PowerWorm Analysis and Weaponized PowerWorm

So Matt Graber posted a few weeks ago three items of significant importance for PowerShell security folks.

The first, is he has performed an extremely detailed analysis of PowerWorm, the PowerShell malware that TendMicro found about a month ago and I wrote about as well. Matt has gone one better though, and rewritten the code, make it safe, and cleaned up the abstraction and obfuscation and put all of the code up on GitHub.

I recommend everyone, both those who are interested in PowerShell and those who are interested in malware to take a look.

Matt talks about why the PowerShell execution policy doesn’t help, the code uses the –endcodedcommand parameter when calling powershell.exe. I didn’t know about this till recently, and I was shocked at its effectiveness. If you haven’t looked into this one, I so thoroughly recommend you do, it is amazing.

There is plenty of other interesting things though, considering how this malware users PowerShell and WMI to persist. As I mentioned earlier, the use of the Net.WebClient explained why Polipo was needed as well as Tor.

I also was highly interested in the use of freegeoip.com, I have already started writing some code to make use of this site. I recommend you take a look.

Please go and look at the Matt’s post, and at his GitHub code.

But wait, there is much more! PowerWorm has picked up the functionality of CryptoLocker!!!!

Matt also tweeted a link to this post at Bleeping Computer, which describes a new variant of PowerWorm, dubbed PoshCoder or PoshKoder. This variant is encrypting files and folders in a manner similar to CryptoLocker, and then demanding the victim pays a fee of a couple of bitcoin.

The posts on Bleeping Computer do reference more volatile code, so I do warn you that it isn’t safe to play with unlike Matt’s deactivated code, so be careful. If you want to play, look at Matt’s code.

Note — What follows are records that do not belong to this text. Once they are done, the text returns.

(* ===== verification/GateHash.v ===== *)
(** Hashing: the submissionId and the three signing domains of the Solana gate
    (crates/solana-gate/src/lib.rs) and the governance action ids. The hash function is the
    runtime's [keccak]; the theorems are about the preimages fed to it. *)

From S2P Require Import Prelude.
From S2P Require Import SolanaRuntime.
From S2P Require Import GateTypes.

Section Hash.
Context {RT : Runtime}.

(** * The gate's hashing *)

Definition be32 (v : Z) : list byte := zeros 24 ++ be_bytes 8 v.
Definition amount_word (v : Z) : list byte := zeros 24 ++ be_bytes 8 v.

Definition submission_id (bridge_domain debridge_id : hash32) (bridge_decimals amount chain_id_from
    chain_id_to nonce : Z) (receiver : list byte) (auto : option AutoParamsWire)
    (native_sender : list byte) : hash32 :=
  let prefix := be32 SUBMISSION_PREFIX in
  let cf := be32 chain_id_from in
  let ct := be32 chain_id_to in
  let amt := amount_word amount in
  let nz := be32 nonce in
  let bd := [byte_of_Z bridge_decimals] in
  let base := [prefix; arr_bytes bridge_domain; arr_bytes debridge_id; cf; ct; bd; amt; receiver; nz] in
  match auto with
  | None => hashv base
  | Some a =>
      let fee := zeros 16 ++ be_bytes 16 (execution_fee a) in
      let flags := be32 (flags a) in
      let fb := hashv [fallback_address a] in
      let data := hashv [auto_data a] in
      let ns := hashv [native_sender] in
      hashv [prefix; arr_bytes bridge_domain; arr_bytes debridge_id; cf; ct; bd; amt; receiver; nz; fee;
             flags; arr_bytes fb; arr_bytes data; arr_bytes ns]
  end.

Definition cancel_id (submission_id : hash32) : hash32 :=
  hashv [be32 CANCEL_PREFIX; arr_bytes submission_id].
Definition refund_id (submission_id : hash32) : hash32 :=
  hashv [be32 REFUND_PREFIX; arr_bytes submission_id].

Definition add_validator_action_id (v : evm_address) : hash32 :=
  hashv [ACTION_ID_VERSION; bytes_of_string "addValidator"; arr_bytes v].
Definition set_guardian_action_id (guardian : pubkey) : hash32 :=
  hashv [ACTION_ID_VERSION; bytes_of_string "setGuardian"; arr_bytes guardian].
Definition lower_threshold_action_id (t : Z) : hash32 :=
  hashv [ACTION_ID_VERSION; bytes_of_string "lowerThreshold"; be32 t].
Definition register_asset_action_id (debridge_id : hash32) (mint vault : pubkey)
    (bridge_decimals : Z) : hash32 :=
  hashv [ACTION_ID_VERSION; bytes_of_string "registerAsset"; arr_bytes debridge_id; arr_bytes mint;
         arr_bytes vault; [byte_of_Z bridge_decimals]].

(** [b"\x19Ethereum Signed Message:\n32"] *)
Definition eth_message_prefix : list byte :=
  Byte.x19 :: bytes_of_string "Ethereum Signed Message:" ++ [Byte.x0a; Byte.x33; Byte.x32].
Definition eth_signed_digest (id : hash32) : hash32 := hashv [eth_message_prefix; arr_bytes id].

(** * The transfer a submissionId stands for *)

(** The fields hashed into an id (an abstract view, not a type of the code). *)
Record transfer := Transfer {
  tr_domain : hash32; tr_debridge_id : hash32; tr_decimals : Z; tr_amount : Z;
  tr_from : Z; tr_to : Z; tr_nonce : Z; tr_receiver : list byte;
  tr_auto : option AutoParamsWire; tr_native_sender : list byte;
}.
Definition transfer_wf (t : transfer) : Prop :=
  is_u 8 (tr_decimals t) /\ is_u 64 (tr_amount t) /\ is_u 64 (tr_from t) /\ is_u 64 (tr_to t) /\
  is_u 64 (tr_nonce t) /\ (length (tr_receiver t) = 20%nat \/ length (tr_receiver t) = 32%nat) /\
  (forall a, tr_auto t = Some a -> is_u 128 (execution_fee a) /\ is_u 64 (flags a)).
Definition transfer_id (t : transfer) : hash32 :=
  submission_id (tr_domain t) (tr_debridge_id t) (tr_decimals t) (tr_amount t) (tr_from t) (tr_to t)
    (tr_nonce t) (tr_receiver t) (tr_auto t) (tr_native_sender t).

(** The bytes under the outer hash. *)
Definition auto_tail (auto : option AutoParamsWire) (native_sender : list byte) : list byte :=
  match auto with
  | None => []
  | Some a => zeros 16 ++ be_bytes 16 (execution_fee a) ++ be32 (flags a) ++
      arr_bytes (keccak (fallback_address a)) ++ arr_bytes (keccak (auto_data a)) ++
      arr_bytes (keccak native_sender)
  end.
Definition transfer_preimage (t : transfer) : list byte :=
  be32 SUBMISSION_PREFIX ++ arr_bytes (tr_domain t) ++ arr_bytes (tr_debridge_id t) ++
  be32 (tr_from t) ++ be32 (tr_to t) ++ [byte_of_Z (tr_decimals t)] ++ be32 (tr_amount t) ++
  tr_receiver t ++ be32 (tr_nonce t) ++ auto_tail (tr_auto t) (tr_native_sender t).

Lemma transfer_id_preimage t : transfer_id t = keccak (transfer_preimage t).
Proof.
  unfold transfer_id, submission_id, transfer_preimage, hashv, amount_word, auto_tail.
  destruct (tr_auto t); cbn [concat]; rewrite ?app_nil_r, <- ?app_assoc; done.
Qed.

Lemma length_be32 v : length (be32 v) = 32%nat.
Proof. unfold be32. by rewrite length_app, length_zeros, length_be_bytes. Qed.
Lemma be32_inj x y : is_u 64 x -> is_u 64 y -> be32 x = be32 y -> x = y.
Proof.
  unfold be32. intros Hx Hy E. apply (inj (zeros 24 ++.)) in E.
  by apply be_bytes_inj in E.
Qed.
Lemma be32_word v : is_u 64 v -> be32 v = be_bytes 32 v.
Proof. intros Hv. symmetry. apply (be_bytes_widen 24 8). exact Hv. Qed.
Lemma fee_word v : is_u 128 v -> zeros 16 ++ be_bytes 16 v = be_bytes 32 v.
Proof. intros Hv. symmetry. apply (be_bytes_widen 16 16). exact Hv. Qed.

Lemma length_auto_tail a ns : length (auto_tail a ns) = match a with None => 0%nat | Some _ => 160%nat end.
Proof.
  destruct a; simpl; [|done].
  rewrite !length_app, length_zeros, length_be_bytes, length_be32, !length_arr. done.
Qed.

Lemma auto_tail_inj a ns a' ns' :
  (forall x, a = Some x -> is_u 128 (execution_fee x) /\ is_u 64 (flags x)) ->
  (forall x, a' = Some x -> is_u 128 (execution_fee x) /\ is_u 64 (flags x)) ->
  auto_tail a ns = auto_tail a' ns' ->
  match a, a' with
  | None, None => True
  | Some x, Some y => execution_fee x = execution_fee y /\ flags x = flags y /\
      keccak (fallback_address x) = keccak (fallback_address y) /\
      keccak (auto_data x) = keccak (auto_data y) /\ keccak ns = keccak ns'
  | _, _ => False
  end.
Proof.
  intros Hx Hy E. assert (Hl := f_equal length E). rewrite !length_auto_tail in Hl.
  destruct a as [x|], a' as [y|]; try done. simpl in E.
  destruct (Hx x eq_refl), (Hy y eq_refl).
  apply app_inj_1 in E as [_ E]; [|done].
  apply app_inj_1 in E as [E1 E]; [|by rewrite !length_be_bytes].
  apply app_inj_1 in E as [E2 E]; [|by rewrite !length_be32].
  apply app_inj_1 in E as [E3 E]; [|by rewrite !length_arr].
  apply app_inj_1 in E as [E4 E5]; [|by rewrite !length_arr].
  apply be_bytes_inj in E1; [|done..]. apply be32_inj in E2; [|done..].
  apply arr_eq in E3, E4, E5. auto.
Qed.

(** Two transfers agree on everything their id commits to. The execution payload
    is committed to through the hashes of its variable-length parts. *)
Definition same_transfer (t u : transfer) : Prop :=
  tr_domain t = tr_domain u /\ tr_debridge_id t = tr_debridge_id u /\ tr_decimals t = tr_decimals u /\
  tr_amount t = tr_amount u /\ tr_from t = tr_from u /\ tr_to t = tr_to u /\
  tr_nonce t = tr_nonce u /\ tr_receiver t = tr_receiver u /\
  match tr_auto t, tr_auto u with
  | None, None => True
  | Some x, Some y => execution_fee x = execution_fee y /\ flags x = flags y /\
      keccak (fallback_address x) = keccak (fallback_address y) /\
      keccak (auto_data x) = keccak (auto_data y) /\
      keccak (tr_native_sender t) = keccak (tr_native_sender u)
  | _, _ => False
  end.

Lemma transfer_preimage_length t :
  length (transfer_preimage t) =
    (225 + length (tr_receiver t) + match tr_auto t with None => 0 | Some _ => 160 end)%nat.
Proof.
  unfold transfer_preimage. rewrite !length_app, !length_be32, !length_arr, length_auto_tail.
  simpl. lia.
Qed.

Lemma preimage_same t u :
  transfer_wf t -> transfer_wf u -> transfer_preimage t = transfer_preimage u -> same_transfer t u.
Proof.
  intros (Hd & Ha & Hf & Ht & Hn & Hr & Hau) (Hd' & Ha' & Hf' & Ht' & Hn' & Hr' & Hau') E.
  assert (length (tr_receiver t) = length (tr_receiver u)) as Hlen.
  { apply (f_equal length) in E. rewrite !transfer_preimage_length in E.
    destruct (tr_auto t), (tr_auto u); lia. }
  unfold transfer_preimage in E.
  apply app_inj_1 in E as [_ E]; [|done].
  apply app_inj_1 in E as [E1 E]; [|by rewrite !length_arr].
  apply app_inj_1 in E as [E2 E]; [|by rewrite !length_arr].
  apply app_inj_1 in E as [E3 E]; [|by rewrite !length_be32].
  apply app_inj_1 in E as [E4 E]; [|by rewrite !length_be32].
  apply app_inj_1 in E as [E5 E]; [|done].
  apply app_inj_1 in E as [E6 E]; [|by rewrite !length_be32].
  apply app_inj_1 in E as [E7 E]; [|done].
  apply app_inj_1 in E as [E8 E]; [|by rewrite !length_be32].
  apply auto_tail_inj in E; [|done..].
  injection E5 as E5. apply byte_of_Z_inj in E5; [|done..].
  apply be32_inj in E3, E4, E6, E8; try done. apply arr_eq in E1, E2.
  unfold same_transfer. auto 10.
Qed.

(** C34. The bytes hashed into a submissionId determine the transfer: two
    well-typed transfers (20- or 32-byte receivers, machine-width fields) with
    the same preimage agree on domain, asset, scale, amount, chains, nonce and
    receiver and on whether there is an execution payload; with one, also on its
    fee and flags and on the hashes of its fallback address, of its data and of
    the native sender (without a payload the native sender is not in the
    preimage). No field can be shifted into a neighbour although the receiver has
    two widths and the payload is optional. *)
Theorem transfer_preimage_inj t u :
  transfer_wf t -> transfer_wf u ->
  transfer_id t = keccak (transfer_preimage t) /\
  (transfer_preimage t = transfer_preimage u -> same_transfer t u).
Proof. intros Ht Hu. split; [apply transfer_id_preimage|by apply preimage_same]. Qed.

(** ** Signing domains *)

(** What validators sign in each domain, before hashing. *)
Definition domain_preimage (prefix : Z) (id : hash32) : list byte := be32 prefix ++ arr_bytes id.

Lemma cancel_id_preimage id : cancel_id id = keccak (domain_preimage CANCEL_PREFIX id).
Proof. unfold cancel_id, hashv. simpl. by rewrite app_nil_r. Qed.
Lemma refund_id_preimage id : refund_id id = keccak (domain_preimage REFUND_PREFIX id).
Proof. unfold refund_id, hashv. simpl. by rewrite app_nil_r. Qed.

Lemma be32_prefix_neq x y l l' : is_u 64 x -> is_u 64 y -> x <> y -> be32 x ++ l <> be32 y ++ l'.
Proof. intros Hx Hy Hne E. apply app_inj_1 in E as [E _]; [|done]. by apply be32_inj in E. Qed.

(** The transfer, cancel and refund ids hash preimages from three disjoint
    families (whatever the receiver width), and within the last two the
    preimage determines the submissionId: a signature collected for one
    domain is over a different message in the others. *)
Theorem signing_domains_disjoint t id id' :
  transfer_preimage t <> domain_preimage CANCEL_PREFIX id /\
  transfer_preimage t <> domain_preimage REFUND_PREFIX id /\
  domain_preimage CANCEL_PREFIX id <> domain_preimage REFUND_PREFIX id' /\
  (domain_preimage CANCEL_PREFIX id = domain_preimage CANCEL_PREFIX id' -> id = id') /\
  (domain_preimage REFUND_PREFIX id = domain_preimage REFUND_PREFIX id' -> id = id') /\
  transfer_id t = keccak (transfer_preimage t) /\
  cancel_id id = keccak (domain_preimage CANCEL_PREFIX id) /\
  refund_id id = keccak (domain_preimage REFUND_PREFIX id).
Proof.
  unfold domain_preimage. split_and!;
    try (apply be32_prefix_neq; by vm_compute);
    try (intros E; apply app_inj_1 in E as [_ E]; [by apply arr_eq|done]);
    auto using transfer_id_preimage, cancel_id_preimage, refund_id_preimage.
Qed.

(** ** Governance action ids *)

Inductive gov_change :=
  | ChangeAddValidator (v : evm_address)
  | ChangeSetGuardian (g : pubkey)
  | ChangeLowerThreshold (t : Z)
  | ChangeRegisterAsset (debridge_id : hash32) (mint vault : pubkey) (decimals : Z).
Definition gov_change_wf (c : gov_change) : Prop :=
  match c with
  | ChangeLowerThreshold t => is_u 32 t
  | ChangeRegisterAsset _ _ _ d => is_u 8 d
  | _ => True
  end.
Definition action_preimage (c : gov_change) : list byte :=
  ACTION_ID_VERSION ++
  match c with
  | ChangeAddValidator v => bytes_of_string "addValidator" ++ arr_bytes v
  | ChangeSetGuardian g => bytes_of_string "setGuardian" ++ arr_bytes g
  | ChangeLowerThreshold t => bytes_of_string "lowerThreshold" ++ be32 t
  | ChangeRegisterAsset d m v x =>
      bytes_of_string "registerAsset" ++ arr_bytes d ++ arr_bytes m ++ arr_bytes v ++ [byte_of_Z x]
  end.
Definition action_id (c : gov_change) : hash32 :=
  match c with
  | ChangeAddValidator v => add_validator_action_id v
  | ChangeSetGuardian g => set_guardian_action_id g
  | ChangeLowerThreshold t => lower_threshold_action_id t
  | ChangeRegisterAsset d m v x => register_asset_action_id d m v x
  end.

Lemma action_id_preimage c : action_id c = keccak (action_preimage c).
Proof.
  destruct c; unfold action_id, add_validator_action_id, set_guardian_action_id,
    lower_threshold_action_id, register_asset_action_id, hashv, action_preimage; cbn [concat];
    by rewrite ?app_nil_r.
Qed.

Lemma is_u_32_64 t : is_u 32 t -> is_u 64 t.
Proof. unfold is_u. lia. Qed.

(** A scheduled action id commits to the exact change: the preimages of two
    action ids are equal only for the same kind of action with the same
    parameters (validator, guardian, threshold value, or asset, mint, vault and
    scale), so an approval can only be spent on what was scheduled. *)
Theorem action_preimage_inj c d :
  gov_change_wf c -> gov_change_wf d ->
  action_id c = keccak (action_preimage c) /\
  (action_preimage c = action_preimage d -> c = d).
Proof.
  intros Hc Hd. split; [apply action_id_preimage|]. unfold action_preimage. intros E.
  apply app_inv_head in E. assert (El := f_equal length E).
  destruct c, d; rewrite !length_app, ?length_arr, ?length_be32 in El; try discriminate El;
    apply app_inv_head in E.
  - f_equal. by apply arr_eq.
  - f_equal. by apply arr_eq.
  - f_equal. by apply be32_inj in E; [|apply is_u_32_64..].
  - apply app_inj_1 in E as [E1 E]; [|by rewrite !length_arr].
    apply app_inj_1 in E as [E2 E]; [|by rewrite !length_arr].
    apply app_inj_1 in E as [E3 E4]; [|by rewrite !length_arr].
    injection E4 as E4. apply byte_of_Z_inj in E4; [|done..]. apply arr_eq in E1, E2, E3.
    by subst.
Qed.
End Hash.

One interesting thing, is amongst these posts, it appears the malware writer makes an appearance. Whilst I and those on the forum could be wrong, there are some cryptic comments by one of the posters who makes even me wonder.

What is interesting, is that what Matt, TendMicro, myself and most others thought was harmless, has been successfully weaponized, and done so entirely in PowerShell. This malware, PoshCoder, is just as dangerous as CryptoLocker, but nowhere near as detectable. Right now, the low infection rates have prevented this from becoming a massive problem.

Last thing, paying the ransom doesn’t seem to be effective. There is a glitch somewhere and decryption isn’t working correctly. So bad news for anyone infected, you probably can’t get your files back.

Good news, some people have reported that Microsoft Security Essentials is detecting the malware.